Problems are mounting at Phoenix Frontier Inc., a Buffalo human services agency that offers day programs for individuals with disabilities.

The agency’s board of directors fired its president and chief executive officer in March after learning the agency owed the Internal Revenue Service about $133,000 in overdue payroll taxes.

Jack K. Manganello, the fired executive, responded with a lawsuit last month saying the agency owes him $132,408, including $72,261 in severance pay, $13,460 in bonuses and $8,000 in consultant fees.

The firing and lawsuit follow a 2011 finding by the state Office of the Medicaid Inspector General that Phoenix Frontier had overcharged the state’s Medicaid program by at least $600,000 in a three-year period.

Key Bank froze the agency’s line of credit.

And Timothy Maggio of Buffalo, the board chairman, died unexpectedly in April.

Despite the turmoil, board members said the agency continues to provide services to its disabled clients while taking steps to improve its finances.

“I can tell you that the board is unquestionably protecting its consumers, which is our obligation. The consumers are well taken care of,” said Timothy G. O’Connell, a Buffalo attorney and Phoenix Frontier board member.

Founded in 1965, Phoenix Frontier assists about 400 people with developmental and physical disabilities, including those who have trouble hearing or seeing or who have suffered traumatic brain injuries. The agency is headquartered on Leroy Avenue and has satellite sites in Amherst and North Tonawanda.

Court filings for Manganello’s State Supreme Court lawsuit revealed the agency’s financial troubles.

Manganello, who headed the agency for 24 years, said the board fired him without cause and that he should be paid the $132,408 under the terms of his contract.

He also wants Phoenix Frontier to defend and indemnify him against any attempt by the IRS to recoup the agency’s taxes from him.

O’Connell submitted an affidavit spelling out how the agency became “mired in serious financial peril under the watch” of Manganello.

The directors, O’Connell said, “lost all confidence in Mr. Manganello, whose relationship with the board became very difficult.”

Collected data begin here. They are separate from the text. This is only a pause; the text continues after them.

(** A schedule. *)
Fixpoint spsc_run s (ls : list (label T)) : option (outcome (spsc T)) :=
  match ls with
  | [] => Some (Ret s)
  | l :: ls =>
      match spsc_step s l with
      | Some (Ret s') => spsc_run s' ls
      | o => o
      end
  end.

Definition is_producer (l : label T) : bool :=
  match l with LPush _ | LPLoad _ | LPWrite | LPStore => true | _ => false end.

(** The engine in memory while no call is running. *)
Definition spsc_engine s : RingEngine T NoInstr :=
  {| head := last_val (heads s); head_local := p_local (prod s); tail_cached := p_cached (prod s);
     tail := last_val (tails s); tail_local := c_local (cons s); head_cached := c_cached (cons s);
     slots := vals (mem s); ring_instr := no_instr |}.

(** The accesses left of a running call. *)
Definition p_rank s : nat :=
  match pp (prod s) with PIdle => 0 | PPublish _ _ _ => 1 | PWrite _ _ _ => 2 | PCheck _ _ _ => 3 end.
Definition c_rank s : nat :=
  match cp (cons s) with CIdle => 0 | CPublish _ _ => 1 | CRead _ => 2 | CCheck _ => 3 end.

(** The states an interleaving can reach; a race or a contract violation is
    reached as [Panic]. *)
Inductive reachable (storage : list (option T)) : outcome (spsc T) -> Prop :=
| reach_new : reachable storage (Ret (spsc_new storage))
| reach_step s l o : reachable storage (Ret s) -> spsc_step s l = Some o -> reachable storage o.
End steps.

(** * The invariant of the protocol *)

Section invariant.
Context `{BuildProfile} `{TargetArch} `{IndexStrategy} {T : Type}.
Context (cap : Z) (Hcap : 1 <= cap <= 2 ^ 62) `{!StepWrap cap}.
Implicit Types s : spsc T.

(** How many values were pushed and popped; [H'] and [T'] count the slot
    accesses, which run ahead of the stores. *)
Definition n_pushed s : Z := Z.of_nat (length (pushed s)).
Definition n_popped s : Z := Z.of_nat (length (popped s)).

(** The value written but not yet published. *)
Definition pending s : list T := match pp (prod s) with PPublish v _ _ => [v] | _ => [] end.
Definition taken s : nat := match cp (cons s) with CPublish _ _ => 1 | _ => 0 end.
Definition written s : list T := pushed s ++ pending s.
Definition n_written s : Z := Z.of_nat (length (written s)).
Definition n_read s : nat := length (popped s) + taken s.

(** Store [k] of an atomic holds index [k] and released [k] slot accesses. *)
Definition stores_ok (clk : vclock -> Z) (msgs : list message) (n : nat) : Prop :=
  length msgs = S n /\
  forall k m, msgs !! k = Some m -> msg_val m = Z.of_nat k mod cap /\ clk (msg_clock m) = Z.of_nat k.
(* ===== verification/CopySpsc.v ===== *)
(** * The copy ring under concurrency ([crates/queue]: copy_ring/engine.rs, copy_ring/handle.rs)

    [push], [push_batch], [pop] and [pop_batch] of the split copy-ring handles
    as interleaved memory accesses, in the memory model of [Spsc]: the two
    index atomics keep their release stores, an acquire load may return any
    store not older than the last one seen, and a slot access that happens
    before order does not separate from the other thread's last access is a
    data race, [Panic].  A batch copies its two chunks slot by slot, so that
    the other thread may run between any two of its accesses, and publishes
    them with one store.  [push_log] and [pop_log] record what each finished
    call was given and what it returned. *)

From stdpp Require Import base decidable numbers option tactics list.
From Stdlib Require Import ZArith Lia.
From S2P Require Import Prelude Platform Ring CopyRing Spsc.

#[local] Open Scope Z_scope.

(** ** Slot accesses *)

Section accesses.
Context {T : Type}.
Implicit Types m : cells T.

(** The producer overwrites a slot, the consumer copies one out. *)
Definition cell_write m (c : vclock) (i : Z) (v : T) : outcome (cells T * vclock) :=
  if (r_epoch m i <=? vc c) && (w_epoch m i <=? vp c) then
    s ← write_slot_copy (vals m) i v;
    let c := {| vp := vp c + 1; vc := vc c |} in
    Ret ({| vals := s; w_epoch := update (w_epoch m) i (vp c); r_epoch := r_epoch m |}, c)
  else Panic.

Definition cell_read m (c : vclock) (i : Z) : outcome (T * cells T * vclock) :=
  if w_epoch m i <=? vp c then
    v ← read_slot_copy (vals m) i;
    let c := {| vp := vp c; vc := vc c + 1 |} in
    Ret (v, {| vals := vals m; w_epoch := w_epoch m; r_epoch := update (r_epoch m) i (vc c) |}, c)
  else Panic.
End accesses.

(** ** The calls in progress *)

(** The copy a push is making: the argument it was given, the slot it starts
    at, the length of the chunk before the wrap-around, the values it copies
    and how many it has; [push] knows the index it will publish, [push_batch]
    computes it afterwards. *)
Record push_job (T : Type) := {
  j_offered : list T; j_at : Z; j_first : Z; j_vals : list T; j_done : nat; j_next : option Z;
}.
Arguments j_offered {T} _.
Arguments j_at {T} _.
Arguments j_first {T} _.
Arguments j_vals {T} _.
Arguments j_done {T} _.
Arguments j_next {T} _.

(** The copy a pop is making into the front of a destination of length
    [r_want]. *)
Record pop_job (T : Type) := {
  r_want : nat; r_at : Z; r_first : Z; r_count : nat; r_got : list T;
}.
Arguments r_want {T} _.
Arguments r_at {T} _.
Arguments r_first {T} _.
Arguments r_count {T} _.
Arguments r_got {T} _.

(** Element [i] of a two-chunk copy. *)
Definition chunk_slot (start first : Z) (i : nat) : Z :=
  if Z.of_nat i <? first then start + Z.of_nat i else Z.of_nat i - first.

Inductive push_pc (T : Type) :=
| KIdle
| KCheck (v : T) (hd next_head : Z)     (** at the [tail.load(Acquire)] of [push] *)
| KCheckBatch (src : list T) (hd : Z)   (** at the [tail.load(Acquire)] of [push_batch] *)
| KCopy (j : push_job T).               (** copying, then at [head.store(Release)] *)
Arguments KIdle {T}.
Arguments KCheck {T} _ _ _.
Arguments KCheckBatch {T} _ _.
Arguments KCopy {T} _.

Inductive pop_pc (T : Type) :=
| RIdle
| RCheck (tl : Z)
| RCheckBatch (want : nat) (tl : Z)
| RCopy (j : pop_job T).
Arguments RIdle {T}.
Arguments RCheck {T} _.
Arguments RCheckBatch {T} _ _.
Arguments RCopy {T} _.

(** A thread: its call, its own cells, the store of the other index it saw
    last and its clock. *)
Record side (PC : Type) := { at_pc : PC; own_local : Z; remote_cached : Z; seen_store : nat; own_clock : vclock }.
Arguments at_pc {PC} _.
Arguments own_local {PC} _.
Arguments remote_cached {PC} _.
Arguments seen_store {PC} _.
Arguments own_clock {PC} _.

Definition goto {PC} (x : side PC) (p : PC) : side PC :=
  {| at_pc := p; own_local := own_local x; remote_cached := remote_cached x; seen_store := seen_store x;
     own_clock := own_clock x |}.
(** After the acquire load that returned store [k]. *)
Definition acquired {PC} (x : side PC) (p : PC) (k : nat) (m : message) : side PC :=
  {| at_pc := p; own_local := own_local x; remote_cached := msg_val m; seen_store := k;
     own_clock := join (own_clock x) (msg_clock m) |}.
(** After a slot access, which moved the clock. *)
Definition ticked {PC} (x : side PC) (p : PC) (c : vclock) : side PC :=
  {| at_pc := p; own_local := own_local x; remote_cached := remote_cached x; seen_store := seen_store x;
     own_clock := c |}.
(** After the release store of [i]. *)
Definition released `{TargetArch} {PC} (x : side PC) (p : PC) (i : Z) : side PC :=
  {| at_pc := p; own_local := if aarch64 then i else own_local x; remote_cached := remote_cached x;
     seen_store := seen_store x; own_clock := own_clock x |}.

Record copy_spsc (T : Type) := {
  head_stores : list message;
  tail_stores : list message;
  copy_mem : cells T;
  pusher : side (push_pc T);
  popper : side (pop_pc T);
  sent : list T;
  received : list T;
  push_log : list (list T * nat);
  pop_log : list (nat * list T);
}.
Arguments head_stores {T} _.
Arguments tail_stores {T} _.
Arguments copy_mem {T} _.
Arguments pusher {T} _.
Arguments popper {T} _.
Arguments sent {T} _.
Arguments received {T} _.
Arguments push_log {T} _.
Arguments pop_log {T} _.

Inductive copy_label (T : Type) :=
| KPush (v : T) | KPushBatch (src : list T) | KTailLoad (k : nat) | KSlotWrite | KHeadStore
| KPop | KPopBatch (want : nat) | KHeadLoad (k : nat) | KSlotRead | KTailStore.
Arguments KPush {T} _.
Arguments KPushBatch {T} _.
Arguments KTailLoad {T} _.
Arguments KSlotWrite {T}.
Arguments KHeadStore {T}.
Arguments KPop {T}.
Arguments KPopBatch {T} _.
Arguments KHeadLoad {T} _.
Arguments KSlotRead {T}.
Arguments KTailStore {T}.

Section steps.
Context `{BuildProfile} `{TargetArch} `{IndexStrategy} {T : Type}.
Implicit Types s : copy_spsc T.

Definition copy_spsc_new (storage : list (option T)) : copy_spsc T :=
  let idle {PC} (p : PC) :=
    {| at_pc := p; own_local := 0; remote_cached := 0; seen_store := 0; own_clock := clock0 |} in
  {| head_stores := [{| msg_val := 0; msg_clock := clock0 |}];
     tail_stores := [{| msg_val := 0; msg_clock := clock0 |}];
     copy_mem := {| vals := storage; w_epoch := fun _ => 0; r_epoch := fun _ => 0 |};
     pusher := idle KIdle; popper := idle RIdle;
     sent := []; received := []; push_log := []; pop_log := [] |}.

Definition set_pusher s (p : side (push_pc T)) : copy_spsc T :=
  {| head_stores := head_stores s; tail_stores := tail_stores s; copy_mem := copy_mem s; pusher := p;
     popper := popper s; sent := sent s; received := received s; push_log := push_log s; pop_log := pop_log s |}.
Definition set_popper s (c : side (pop_pc T)) : copy_spsc T :=
  {| head_stores := head_stores s; tail_stores := tail_stores s; copy_mem := copy_mem s; pusher := pusher s;
     popper := c; sent := sent s; received := received s; push_log := push_log s; pop_log := pop_log s |}.
Definition set_copy_mem s (m : cells T) : copy_spsc T :=
  {| head_stores := head_stores s; tail_stores := tail_stores s; copy_mem := m; pusher := pusher s;
     popper := popper s; sent := sent s; received := received s; push_log := push_log s; pop_log := pop_log s |}.

(** A call that returns without moving anything. *)
Definition push_returns s (offered : list T) (n : nat) : copy_spsc T :=
  {| head_stores := head_stores s; tail_stores := tail_stores s; copy_mem := copy_mem s; pusher := pusher s;
     popper := popper s; sent := sent s; received := received s;
     push_log := push_log s ++ [(offered, n)]; pop_log := pop_log s |}.
Definition pop_returns s (want : nat) (got : list T) : copy_spsc T :=
  {| head_stores := head_stores s; tail_stores := tail_stores s; copy_mem := copy_mem s; pusher := pusher s;
     popper := popper s; sent := sent s; received := received s;
     push_log := push_log s; pop_log := pop_log s ++ [(want, got)] |}.

(** [push]'s single copy. *)
Definition single_push (v : T) (hd next_head : Z) : push_job T :=
  {| j_offered := [v]; j_at := hd; j_first := 1; j_vals := [v]; j_done := 0; j_next := Some next_head |}.

(** The two chunks [push_batch] will copy. *)
Definition batch_push (src : list T) (hd free cap : Z) : outcome (push_job T) :=
  let n := Z.min (Z.of_nat (length src)) free in
  room ← arith USIZE (cap - hd);
  let first_chunk := Z.min n room in
  second_chunk ← arith USIZE (n - first_chunk);
  src1 ← slice src 0 first_chunk;
  src2 ← (if 0 <? second_chunk then slice src first_chunk n else Ret []);
  Ret {| j_offered := src; j_at := hd; j_first := first_chunk; j_vals := src1 ++ src2; j_done := 0; j_next := None |}.

Definition single_pop (tl : Z) : pop_job T :=
  {| r_want := 1; r_at := tl; r_first := 1; r_count := 1; r_got := [] |}.

(** The range check of [&mut dst[a..b]]. *)
Definition slice_bounds (len : nat) (a b : Z) : outcome unit :=
  if decide (0 <= a <= b /\ b <= Z.of_nat len) then Ret tt else Panic.

Definition batch_pop (want : nat) (tl avail cap : Z) : outcome (pop_job T) :=
  let n := Z.min (Z.of_nat want) avail in
  room ← arith USIZE (cap - tl);
  let first_chunk := Z.min n room in
  second_chunk ← arith USIZE (n - first_chunk);
  _ ← slice_bounds want 0 first_chunk;
  _ ← (if 0 <? second_chunk then slice_bounds want first_chunk n else Ret tt);
  Ret {| r_want := want; r_at := tl; r_first := first_chunk; r_count := Z.to_nat n; r_got := [] |}.

(** [usable - len]. *)
Definition free_slots (hd tl cap : Z) : outcome Z :=
  usable ← arith USIZE (cap - 1);
  len ← ring_distance hd tl cap;
  arith USIZE (usable - len).
(** Without total store order the code's orderings do not prevent a torn read:
    the first [Release] store of [store] does not keep the data words behind
    it, so a word can become visible under the old even number. *)
Theorem release_only_torn_read :
  exists σ, reachable (H := ReleaseOnly) [1; 2] 1 σ /\
    readers σ = [RDone (Some [7; 2])] /\ [7; 2] ∉ stored σ.
Proof.
  eexists. split; [|split].
  - apply (seqlock_run_reachable (H := ReleaseOnly) _ _
      [WStart [7; 8]; WWord 0; Flush 1; RCall 0; RSeq1 0; RWord 0 0; RWord 0 1; RSeq2 0]
      _ _ (reach_init (H := ReleaseOnly) [1; 2] 1)). vm_compute. reflexivity.
  - reflexivity.
  - cbn. rewrite !not_elem_of_cons. split_and!; [done..|]. apply not_elem_of_nil.
Qed.

(** C39.  Termination: once the writer is quiescent, a [load] of a value of
    [w] words makes at most [2w + 3] more memory accesses, always has an
    access to make until it returns, and returns the last stored value. *)
Theorem seqlock_load_terminates (initial : list Z) (n r : nat) (acts : list action) (σ σ' : state) :
  reachable (H := TSO) initial n σ -> no_wrap (stored σ) -> quiescent σ = true ->
  (r < length (readers σ))%nat ->
  forallb (load_action r) acts = true -> run (H := TSO) acts σ = Some σ' ->
  (length acts <= 2 * length (m_data (mem σ)) + 3)%nat /\
  match readers σ' !! r with
  | Some (RDone res) => acts = [] \/ res = last (stored σ)
  | Some _ => exists a σ'', load_action r a = true /\ step (H := TSO) a σ' = Some σ''
  | None => False
  end.
Proof.
  intros Hr Hw Hq Hlt Hall Hrun. pose proof (seqlock_reachable_inv _ _ _ Hr Hw) as Hinv.
  destruct (lookup_lt_is_Some_2 _ _ Hlt) as [rd Hrd].
  destruct (load_run r acts σ σ' rd) as (Em & Es & Hinv' & rd' & Hrd' & Hle & Hdone); try done.
  destruct Hinv as (Hm & Hlog & Hrds). split.
  - eapply Forall_lookup_1 in Hrds; [|done]. transitivity (load_measure (mem σ) rd); [lia|].
    destruct rd as [o| |s1 dst]; cbn; [lia..|]. destruct Hrds as (_ & _ & Hlen & _).
    pose proof (missing_bound dst). case_decide; lia.
  - rewrite Hrd'. destruct (quiescent_last σ) as [_ Hlast]; [done..|]. rewrite Hlast.
    destruct Hinv' as (_ & _ & Hrds'). eapply Forall_lookup_1 in Hrds'; [|done].
    destruct rd' as [res| |s1 dst]; [by apply Hdone|..];
      (destruct (load_enabled (stored σ') (mem σ') r _ Hrds') as (a & rd1 & Ha & Hl); [cbn; lia|];
       exists a; eapply ex_intro; split; [done|]; eapply step_load_step; [|done..];
       by apply load_action_reader).
Qed.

The agency, with a $4.8 million budget and more than 100 employees, has been forced to cut staff and sell some of its property.

“Unfortunately, plans are under way to cut benefits and trim programs in order to try to save the agency from financial ruin,” O’Connell wrote.

In addition to the IRS debt, the agency owes $164,000 to the Office of the Medicaid Inspector General and $175,000 on its line of credit with Key Bank. It also owes money to vendors.

“Mr. O’Connell alleges that Phoenix became mired in serious financial peril under my watch and that I refused to take personal responsibility,” Manganello said in his affidavit. “What responsibility has the board taken for its actions, or rather, its inaction?”

The agency’s most recent problems with the IRS began in February 2012, when withholding payments were made late, resulting in penalties and interest. Between April and July, no payments at all were made to the IRS.

Manganello said the agency’s chief financial officer never told him about the overdue taxes and late tax payments. He maintained it was the chief financial officer’s responsibility to pay the taxes.

Manganello fired the chief financial officer in August 2012 when the officer told Manganello about the IRS “intent to seize notice” for monies owed.

Manganello said O’Connell blames him for the late tax payments.

“However, my job as CEO was to supervise the employees and to carry out the policies and directions of the board,” Manganello said in his affidavit. “My job was make sure that policies and procedures were in place for the payments of taxes, not to make the payments myself.”

Manganello’s annual salary was $108,392 at the time of his firing.

The IRS informed Manganello earlier this year that it would hold him personally liable for paying the taxes if Phoenix Frontier did not pay.

Manganello said the board received monthly reports last year indicating the agency did not have a surplus. And the board was told of “extraordinary expenses” and cash flow issues caused by delays in state funding that hurt Phoenix’s financial condition, he said.

Board members said Manganello never advised them that payments were not being made to the IRS until the financial officer was fired, nor did he make them aware that the agency did not have enough money to pay its debts.

“Bottom line is Mr. Manganello was the chief executive officer of the organization. If that’s not his responsibility, then whose is it?” asked board member Marty Haumesser. “Mr, Manganello’s departure was unfortunate, but the board felt it was necessary to take action to right the ship.”

The board hired a forensic accountant, who is still investigating the agency’s financial records, said Haumesser.

Taxes are being paid now and the agency is “in the process of correcting those past-due taxes,” he said.

But the other debts remain a huge fiscal challenge, and the board has been in discussions with the state Office for People With Developmental Disabilities to help map the agency’s future.

“We’re going to do everything in our power to keep Phoenix going,” said Haumesser. “We’ve got a strong board in place, so that if anyone can turn this around, I’m confident we can.”